The military operation gives this story its dynamic life, but the tale arises out of the rich context of the 'radar wars'. In the early part of the war, radar had established itself as a crucial new technology. Both the Germans and the British possessed it in different forms, but neither knew precisely how their enemy’s system worked or how to properly counter it. In Operation Biting the aim was to assault and capture the German machine. What transpired, at a bleak moment of the war, became, as Hastings reminds us, front page news.
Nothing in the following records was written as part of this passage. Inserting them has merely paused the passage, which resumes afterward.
(** * Haplotype resolution passes of the repeat graph

    A shallow embedding of [src/repeat_graph/haplotype_resolver.cpp]:
    [HaplotypeResolver::collapseHeterozygousBulges],
    [HaplotypeResolver::collapseHeterozygousLoops] and
    [HaplotypeResolver::findComplexHaplotypes].

    The graph is an arena: nodes and edges live in two vectors and a pointer
    is an index into its vector.  Reading or writing through a pointer that
    is outside its arena, [front()] or [back()] of an empty vector, an
    out-of-range [operator[]] and a null [UnbranchingPath*] are undefined
    behaviour in the source; here every such access yields [None] and the
    whole pass yields [None]. *)

From Stdlib Require Import ZArith QArith Lia Lqa.
From stdpp Require Import base option list gmap sorting.

Local Open Scope Z_scope.

(** ** Sequence identifiers *)

Module FastaRecord.

(** Modelled from the spec: [FastaRecord::Id] is declared outside this file.
    An id carries a numeric identity and a strand bit, [rc] yields the
    reverse-complement twin and [strand] the canonical-strand predicate. *)
Record Id := mkId { num : N; fwd : bool }.

Definition rc (i : Id) : Id := mkId (num i) (negb (fwd i)).

Definition strand (i : Id) : bool := fwd i.

(** [signedId] as the log lines print it. *)
Definition signedId (i : Id) : Z :=
  if fwd i then Z.of_N (num i) else - Z.of_N (num i).

#[global] Instance Id_eq_dec : EqDecision Id.
Proof. solve_decision. Defined.

#[global] Instance Id_countable : Countable Id :=
  inj_countable' (fun i => (num i, fwd i)) (fun p => mkId p.1 p.2)
    (fun i => match i with mkId _ _ => eq_refl end).

End FastaRecord.

(** ** Coverage arithmetic *)

(** Modelled from the spec: [meanCoverage] is a [float] whose declaration is
    outside this file.  The passes only add coverages, multiply by the
    constant 1.5, divide by 4 and compare, so the carrier is kept abstract
    behind exactly these operations. *)
Class Coverage (C : Type) := {
  cadd : C -> C -> C;
  cmul : C -> C -> C;
  cdiv : C -> C -> C;
  cltb : C -> C -> bool;
  c1_5 : C;
  c4 : C
}.

(** [std::min] as the standard library defines it; [std::max] on the integer
    lengths is [Z.max]. *)
Definition cmin `{Coverage C} (a b : C) : C := if cltb b a then b else a.

(** What the order has to satisfy for the tests to read as inequalities on
    numbers: [a <= b < c] gives [a < c], and scaling by 1.5 is monotone. *)
Class CoverageOrder (C : Type) `{Coverage C} := {
  cltb_le_lt : forall a b c, cltb b a = false -> cltb b c = true -> cltb a c = true;
  cmul_mono : forall a b, cltb b a = false -> cltb (cmul b c1_5) (cmul a c1_5) = false
}.

(** Exact rational arithmetic as one carrier. *)
#[global] Instance Q_Coverage : Coverage Q := {
  cadd := Qplus;
  cmul := Qmult;
  cdiv := Qdiv;
  cltb := fun a b => negb (Qle_bool b a);
  c1_5 := (3 # 2)%Q;
  c4 := (4 # 1)%Q
}.

(** ** Graph model *)

Abbreviation node_ptr := nat (only parsing).
Abbreviation edge_ptr := nat (only parsing).

Record GraphNode := mkNode {
  inEdges : list edge_ptr;
  outEdges : list edge_ptr
}.

(** Modelled from the spec: [GraphEdge] is declared outside this file.  The
    fields are the ones the passes touch; [seqLength] is the edge length the
    path extractor sums, and [twin] is the edge [complementEdge] returns. *)
Record GraphEdge (C : Type) := mkEdge {
  nodeLeft : node_ptr;
  nodeRight : node_ptr;
  edgeId : FastaRecord.Id;
  seqLength : Z;
  meanCoverage : C;
  altHaplotype : bool;
  selfComplement : bool;
  twin : edge_ptr
}.
Arguments mkEdge {C}.
Arguments nodeLeft {C}.
Arguments nodeRight {C}.
Arguments edgeId {C}.
Arguments seqLength {C}.
Arguments meanCoverage {C}.
Arguments altHaplotype {C}.
Arguments selfComplement {C}.
Arguments twin {C}.

Record RepeatGraph (C : Type) := mkGraph {
  graphNodes : list GraphNode;
  graphEdges : list (GraphEdge C)
}.
Arguments mkGraph {C}.
Arguments graphNodes {C}.
Arguments graphEdges {C}.

(** Modelled from the spec: [UnbranchingPath] is declared outside this file.
    [path] is the edge sequence; [id], [length] and [meanCoverage] are
    computed by the extractor and stored. *)
Module UnbranchingPath.
Record t (C : Type) := mk {
  path : list edge_ptr;
  id : FastaRecord.Id;
  length : Z;
  meanCoverage : C
}.
Arguments mk {C}.
Arguments path {C}.
Arguments id {C}.
Arguments length {C}.
Arguments meanCoverage {C}.
End UnbranchingPath.

(** Monadic left fold: a [for] loop whose body may fail. *)
Fixpoint foldM {A S : Type} (f : S -> A -> option S) (s : S) (l : list A) : option S :=
  match l with
  | [] => Some s
  | x :: l' => match f s x with
               | Some s' => foldM f s' l'
               | None => None
               end
  end.

Section Graph.
Context {C : Type} `{Coverage C}.

Definition setAltHaplotype (b : bool) (e : GraphEdge C) : GraphEdge C :=
  mkEdge (nodeLeft e) (nodeRight e) (edgeId e) (seqLength e) (meanCoverage e)
         b (selfComplement e) (twin e).

Definition addMeanCoverage (c : C) (e : GraphEdge C) : GraphEdge C :=
  mkEdge (nodeLeft e) (nodeRight e) (edgeId e) (seqLength e)
         (cadd (meanCoverage e) c) (altHaplotype e) (selfComplement e) (twin e).

Definition setNodeLeft (n : node_ptr) (e : GraphEdge C) : GraphEdge C :=
  mkEdge n (nodeRight e) (edgeId e) (seqLength e) (meanCoverage e)
         (altHaplotype e) (selfComplement e) (twin e).

Definition setNodeRight (n : node_ptr) (e : GraphEdge C) : GraphEdge C :=
  mkEdge (nodeLeft e) n (edgeId e) (seqLength e) (meanCoverage e)
         (altHaplotype e) (selfComplement e) (twin e).

(** [edge->field = ...]: a write through an edge pointer. *)
Definition updateEdge (f : GraphEdge C -> GraphEdge C) (g : RepeatGraph C)
    (e : edge_ptr) : option (RepeatGraph C) :=
  match graphEdges g !! e with
  | Some ed => Some (mkGraph (graphNodes g) (<[e := f ed]> (graphEdges g)))
  | None => None
  end.

(** [node->field = ...]: a write through a node pointer. *)
Definition updateNode (f : GraphNode -> GraphNode) (g : RepeatGraph C)
    (n : node_ptr) : option (RepeatGraph C) :=
  match graphNodes g !! n with
  | Some nd => Some (mkGraph (<[n := f nd]> (graphNodes g)) (graphEdges g))
  | None => None
  end.

(** Modelled from the spec: [RepeatGraph::complementEdge] returns the twin
    of [e]. *)
Definition complementEdge (g : RepeatGraph C) (e : edge_ptr) : option edge_ptr :=
  match graphEdges g !! e with
  | Some ed => Some (twin ed)
  | None => None
  end.

(** Modelled from the spec: [RepeatGraph::addNode] allocates a fresh node
    with empty adjacency. *)
Definition addNode (g : RepeatGraph C) : RepeatGraph C * node_ptr :=
  (mkGraph (graphNodes g ++ [mkNode [] []]) (graphEdges g),
   List.length (graphNodes g)).

(** Modelled from the spec: [vecRemove] removes the first matching entry. *)
Fixpoint vecRemove (v : list edge_ptr) (x : edge_ptr) : list edge_ptr :=
  match v with
  | [] => []
  | y :: v' => if Nat.eqb y x then v' else y :: vecRemove v' x
  end.

Definition removeOutEdge (x : edge_ptr) (nd : GraphNode) : GraphNode :=
  mkNode (inEdges nd) (vecRemove (outEdges nd) x).

Definition removeInEdge (x : edge_ptr) (nd : GraphNode) : GraphNode :=
  mkNode (vecRemove (inEdges nd) x) (outEdges nd).

Definition pushOutEdge (x : edge_ptr) (nd : GraphNode) : GraphNode :=
  mkNode (inEdges nd) (outEdges nd ++ [x]).

Definition pushInEdge (x : edge_ptr) (nd : GraphNode) : GraphNode :=
  mkNode (inEdges nd ++ [x]) (outEdges nd).

(** Modelled from the spec: [path.nodeLeft()] is the source of the first
    edge and [path.nodeRight()] the target of the last one, both read from
    (and, when assigned, written to) the edges themselves. *)
Definition pathFront (p : UnbranchingPath.t C) : option edge_ptr :=
  head (UnbranchingPath.path p).

Definition pathBack (p : UnbranchingPath.t C) : option edge_ptr :=
  last (UnbranchingPath.path p).
Lemma check_entries_nil known entries : forall seen seen',
  check_entries known seen entries = (seen', []) ->
  Forall (fun e => ce_Dialect e <> "" /\ known !! ce_Dialect e = Some true /\ honest_entry e) entries /\
  NoDup (ce_Dialect <$> entries) /\ (forall d, d ∈ ce_Dialect <$> entries -> d ∉ seen) /\
  (forall d, d ∈ seen' <-> d ∈ seen \/ d ∈ ce_Dialect <$> entries).
Proof.
  induction entries as [|e entries IH]; intros seen seen'; cbn [check_entries].
  - intros [= <-]. split_and!; [done|constructor|by intros ? ?%elem_of_nil|].
    intros d. cbn. rewrite elem_of_nil. tauto.
  - destruct (String.eqb_spec (ce_Dialect e) ""); destruct (check_entries _ _ _) as [s ps] eqn:E; [done|].
    intros Heq. assert (s = seen') as -> by exact (f_equal fst Heq).
    apply (f_equal snd) in Heq as [H0 ->]%app_nil.
    destruct (check_entry_nil _ _ _ H0) as (Hns & Hk & Hh).
    destruct (IH _ _ E) as (HF & HN & Hd & Hs). rewrite fmap_cons. split_and!.
    + by constructor.
    + constructor; [|done]. intros Hin. apply (Hd _ Hin). set_solver.
    + intros d Hin. apply elem_of_cons in Hin as [->|Hin]; [done|].
      specialize (Hd d Hin). set_solver.
    + intros d. rewrite Hs, elem_of_cons. set_solver.
Qed.


(** A manifest that [ValidateManifest] accepts is structurally honest:
    dialects are distinct and shipped, every shipped dialect has an entry, and
    each entry carries the current version, a parseable date, an evidence
    source when it claims verification, and a stored state for every dimension
    that never exceeds what the entry itself claims. *)
Theorem validated_manifest_honest (entries : list ConformanceEntry) (known : gmap string bool) :
  ValidateManifest entries known = [] ->
  NoDup (ce_Dialect <$> entries) /\
  Forall (fun e => ce_Dialect e <> "" /\ known !! ce_Dialect e = Some true /\ honest_entry e) entries /\
  (forall d b, known !! d = Some b -> exists e, e ∈ entries /\ ce_Dialect e = d).
Proof.
  unfold ValidateManifest. destruct (check_entries known ∅ entries) as [seen ps] eqn:E.
  intros [-> H]%app_nil. destruct (check_entries_nil _ _ _ _ E) as (HF & HN & _ & Hs).
  split_and!; [done|done|]. intros d b Hd.
  rewrite flat_map_nil, Forall_forall in H.
  specialize (H (d, b) (proj2 (elem_of_map_to_list _ _ _) Hd)). cbn in H.
  case_bool_decide as Hin; [|done].
  apply Hs in Hin as [Hin|Hin]; [set_solver|].
  apply list_elem_of_fmap in Hin as (e & -> & He). eauto.
Qed.

(** The dialect types of the presets the build ships ([presets.go]). *)
Definition shipped_dialects : gmap string bool :=
  list_to_map (map (fun d => (d, true))
    ["openai_compatible"; "anthropic_compatible"; "openai_responses"; "bedrock"; "azure_openai";
     "vertex"; "gemini"; "opencode-console"; "opencode-go"]).

Lemma Manifest_valid : ValidateManifest Manifest shipped_dialects = [].
Proof. vm_compute. reflexivity. Qed.

Lemma validated_manifest_honest_witness :
  ValidateManifest Manifest shipped_dialects = [] /\ NoDup (ce_Dialect <$> Manifest).
Proof.
  split; [vm_compute; reflexivity|].
  apply (validated_manifest_honest Manifest shipped_dialects). vm_compute. reflexivity.
Defined.
Lemma run_ledger_op_alerts l o : wf_ledger l -> op_in_range o ->
  alerts_ok l (fst (run_ledger_op l o)) (snd (run_ledger_op l o)).
Proof.
  intros W Ho. destruct o as [id key amount|id actual|id]; cbn [run_ledger_op fst snd].
  - apply alerts_ok_nil. pose proof (Reserve_cases l id key amount W) as H.
    destruct (Reserve l id key amount) as [l' [e|r]]; cbn [fst]; [by subst l'|].
    destruct H as (_ & _ & _ & _ & _ & ->). done.
  - pose proof (Settle_wf l id actual W Ho) as W'. unfold Settle in *.
    destruct (lg_reservations l !! id) as [r|]; [|by apply alerts_ok_nil].
    destruct (rs_Closed r); [by apply alerts_ok_nil|]. cbv zeta in *.
    set (l1 := l <| lg_reserved ::= _ |> <| lg_used ::= _ |> <| lg_reservations ::= _ |>) in *.
    assert (wf_ledger l1) as W1.
    { destruct (alertsLocked_frame l1 (rs_Key r)) as (E1 & E2 & E3 & E4).
      destruct (alertsLocked l1 (rs_Key r)) as [l2 al]. cbn [fst] in *. by apply (wf_same l2). }
    pose proof (alertsLocked_ok l1 (rs_Key r) W1) as (A1 & A2 & A3).
    destruct (alertsLocked l1 (rs_Key r)) as [l2 al]. by split_and!.
  - apply alerts_ok_nil. unfold Release. destruct (lg_reservations l !! id) as [r|]; [|done].
    by destruct (rs_Closed r).
Qed.

Lemma run_ledger_alerts l os : wf_ledger l -> Forall op_in_range os ->
  alerts_ok l (fst (run_ledger l os)) (snd (run_ledger l os)).
Proof.
  intros W Hos. revert l W. induction Hos as [|o os Ho Hos IH]; intros l W; [by apply alerts_ok_nil|].
  cbn [run_ledger].
  pose proof (run_ledger_op_wf l o W Ho) as W1. destruct (run_ledger_op_alerts l o W Ho) as (A1 & A2 & A3).
  destruct (run_ledger_op l o) as [l1 a]. cbn [fst snd] in *.
  destruct (IH l1 W1) as (B1 & B2 & B3). destruct (run_ledger l1 os) as [l2 b]. cbn [fst snd] in *.
  rewrite Forall_forall in B3. split_and!.
  - rewrite fmap_app. apply NoDup_app. split_and!; [done| |done].
    intros p Hp (x & -> & Hx)%list_elem_of_fmap. destruct (B3 x Hx) as [Hn _]. apply Hn. apply A2. by right.
  - intros p. rewrite B2, A2, fmap_app, elem_of_app. tauto.
  - apply Forall_app. split; [done|]. apply Forall_forall. intros x Hx. destruct (B3 x Hx) as [Hn Ht].
    split; [|done]. intros Hr. apply Hn, A2. by left.
Qed.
The Missing Thread: A New History of the Ancient World Through the Women Who Shaped It by Daisy Dunn
Weidenfeld and Nicolson, 23 May, 2024
Among the military histories that dominate this early spring period, it is refreshing to find Daisy Dunn’s The Missing Thread. Centred on the ancient world instead of the modern one, and focussing on women instead of men, it is a book bristling with invigorating material. Among this are stories about Enheduanna, ‘the earliest named author,’ as well as the Greek poet Sappho and the valiant Telesilla of Argos ‘who defended her city from attack’.
Dunn is a superbly well-equipped guide to this subject. Known as a literary critic, a stylish translator of Latin poetry and a biographer of Roman figures like Pliny the Elder and Catullus, her knowledge is vast. In this book, she has 3,000 years to roam through anda fresh point of view from which she can tell this grand historical story.


Sarah Siddons: The First Celebrity Actress by Jo Willett
Pen & Sword, 30 May, 2024
If one were to trace a lineage backwards, from Emma Stone to Cate Blanchett, Audrey Hepburn to Bette Davis, the sequence would arguably extend to its very beginning with Sarah Siddons, ‘the first celebrity actress’. This is the claim of Jo Willett’s new biography of the Georgian theatre star who grew up poor, ‘foraging for turnips to eat’, before her steep rise to fame.
As with Dunn’s The Missing Thread, Willett’s biography places a woman right at the heart of the action. Siddons’s story is certainly compelling. In a peacock age, everyone wanted to see or meet or to paint her. However, while the historical period Siddons belonged to is distant, the challenges she faced remain familiar today. Her marriage, Willett explains, was marred by her celebrity profile and the battle to control her image was an endless one. Still, Siddons managed, as Willett puts it, to ‘redefine the world of theatre’.